Praticamente todo o Brasil cantou e dançou sucessos de Léo como “As Sete Vampiras”, “Conquistador Barato”, “Nada Mudou”, “A Fórmula Do Amor” (parceria com Leoni do Kid Abelha e também gravada por eles) e “Rock Da Cachorra” (lançada por Eduardo Dusek), além de versões como “Johnny Pirou” (“Johnny B. Goode”) para Ney Matogrosso e “Hot Dog” (“Hound Dog”), lançada por Ângela Ro Ro. Com o tempo, Léo Jaime revelou-se não só bom intérprete de canções mais “sérias” como “Preciso Dizer Que Te Amo” de Cazuza e “Coração Vagabundo” de Caetano Veloso, mas também emérito profissional multimídia, trabalhando como ator (em peças como “Os Saltimbancos” e “Vitor Ou Vitória?”, filmes como “As Sete Vampiras” e “Rock Estrela” e telenovelas como “Bebê A Bordo”), jornalista e escritor (coluna semanal no jornal O Globo e participação em uma coletânea de crônicas) e produtor de eventos.

Após um relativo sumiço durante a segunda metade dos anos 90, Léo Jaime voltou com tudo, sendo talvez o artista dos anos 80 que melhor soube aproveitar o revival da época, sem desperdiçar esforço com apelos fáceis ou nostalgia óbvia.

Você sempre incorporou óculos à sua imagem pública, especialmente os escuros, desde pelo menos a capa do disco Phodas C. Tem algum problema de visão? Usa também óculos de grau ou lentes de contato?

Uso óculos e lentes de contato, embora ultimamente as lentes que preciso não sejam fáceis de encontrar. São lentes para ceratocone. Fiz uma cirurgia para miopia há mais de 20 anos e um dos olhos ficou com cicatrizes irregulares, a córnea não tem um formato que aceite lentes comuns e o grau é muito alto.

Alguma preferência por tipos específicos de óculos? Tem uma marca preferida de armação? E que tipo de lentes prefere?

Lentes que sejam leves e não reflitam a luz.

Quantos pares de óculos você tem?
Dois de lentes claras e um para o sol, com grau também.

Tem algum par preferido, algo na linha “óculos da sorte” ou coisa do gênero?

Um é o preferido, o que ganhei do Ventura, onde mandei fazer as outras armações.

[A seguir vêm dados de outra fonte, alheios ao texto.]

Lemma malformed_answered_witness :
  ∃ x s', serve_round no_config true 0 (Received [zero; zero] sample_peer) empty_server = Some (Ok tt, s') ∧
    UdpSocket.sent (socket s') = [] ++ [(sample_peer,
      TFTPErr.wire (IllegalOperation (str "Only RRQ is supported")) x)].
Proof.
  destruct (malformed_answered no_config true 0 [zero; zero] sample_peer
    (IllegalOperation (str "Only RRQ is supported")) empty_server) as (x & s' & Hs & Hk & _).
  - unfold empty_server, new_server. cbn [buffer]. apply length_replicate.
  - pose proof buffer_size_val. simpl. lia.
  - reflexivity.
  - reflexivity.
  - by exists x, s'.
Defined.

Lemma read_request_served_witness :
  ∃ s' h t task l',
    serve_round no_config true 0
      (Received (ReadRequest.wire (str "/boot.img") OCTET
         [(BLKSIZE, str "8"); (WINDOW_SIZE, str "2")]) sample_peer) empty_server = Some (Ok tt, s') ∧
    peer_handlers s' !! ip sample_peer = Some h ∧
    rtc (thread_step (ip sample_peer) (Ok ([Local (LocalRoot.new (str "/srv/tftp/167772161"))]
       ++ Local (LocalRoot.new (str "/srv/tftp/default")) :: [])) 30) (thread h) t ∧
    send_sessions t !! port sample_peer = Some (mkSession task false) ∧
    run_task true task = (Ok tt, l') ∧
    delivered (ReadRequest.options_of [(BLKSIZE, str "8"); (WINDOW_SIZE, str "2")]) sample_bytes small_script
      (sent_by (stream l')).
Proof.
  apply (read_request_served no_config true 0 sample_peer (str "/boot.img") (str "/srv/tftp/default")
    sample_bytes [(BLKSIZE, str "8"); (WINDOW_SIZE, str "2")]
    [Local (LocalRoot.new (str "/srv/tftp/167772161"))] [] small_script empty_server).
  - split; [by apply (bool_decide_unpack _)|reflexivity].
  - repeat constructor; simpl; try reflexivity; by apply (bool_decide_unpack _).
  - pose proof length_empty_buffer.
    assert (length (ReadRequest.wire (str "/boot.img") OCTET [(BLKSIZE, str "8"); (WINDOW_SIZE, str "2")]) = 41)
      as -> by reflexivity. lia.
  - reflexivity.
  - reflexivity.
  - constructor; [reflexivity|constructor].
  - reflexivity.
  - reflexivity.
  - assert (ReadRequest.options_of [(BLKSIZE, str "8"); (WINDOW_SIZE, str "2")] = small_options) as ->
      by (by apply (bool_decide_unpack _)).
    exact small_script_cooperates.
Defined.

É uma armação branca bolada por ele.

Você acha que certos artistas usam óculos para esconder a timidez?

Eu mesmo uso óculos escuros no palco para não ficar ofuscado pelas luzes e para enxergar menos o público e me sentir mais à vontade. Sou tímido.

Alguma história engraçada ou trágica envolvendo óculos?

Não que me lembre, mas às vezes posso ter deixado de cumprimentar algumas pessoas porque não enxergava mesmo. Óculos escuros sem grau dá nisso (risos).

Você acha que o uso de óculos escuros ajudou em sua carreira como ator de cinema, inclusive em filmes como “Rock Estrela”?

Acabou virando uma marca minha.

Que tal a experiência como escritor na coletânea “Blônicas”? Pretende se aprofundar nessa carreira?

Venho sendo cronista em jornais e revistas há anos. Recentemente tive um texto encenado com sucesso e já escrevi para a televisão algumas vezes. Quem sabe uma hora destas eu paro para fazer um livro meu. Vamos ver se tenho tempo e assunto para um livro inteiro.

Como você compara o mercado musical de hoje com os anos 80?

Não sei dizer exatamente o porquê, mas me parecia mais fácil naquela época. Discos eram vendidos em lojas e não em gôndolas de supermercados.

Como é viver de música estando há mais de dez anos sem gravadora? Fale também sobre seu recente single independente.

É dureza, tenho que nadar contra a correnteza o tempo todo. Estou gravando inéditas agora, vamos ver se consigo lançar de modo que o público interessado em minhas músicas fique sabendo. É difícil mas não impossível. E eu vou tentar.


– Algum plano para disco de músicas inéditas, independente ou não?

Estamos em estúdio no meio das gravações. E está ficando muito bom. Em breve começaremos a divulgar as novidades. Em breve!

Fonte: Revista 20/20 por Ayrton Mugnaini Jr.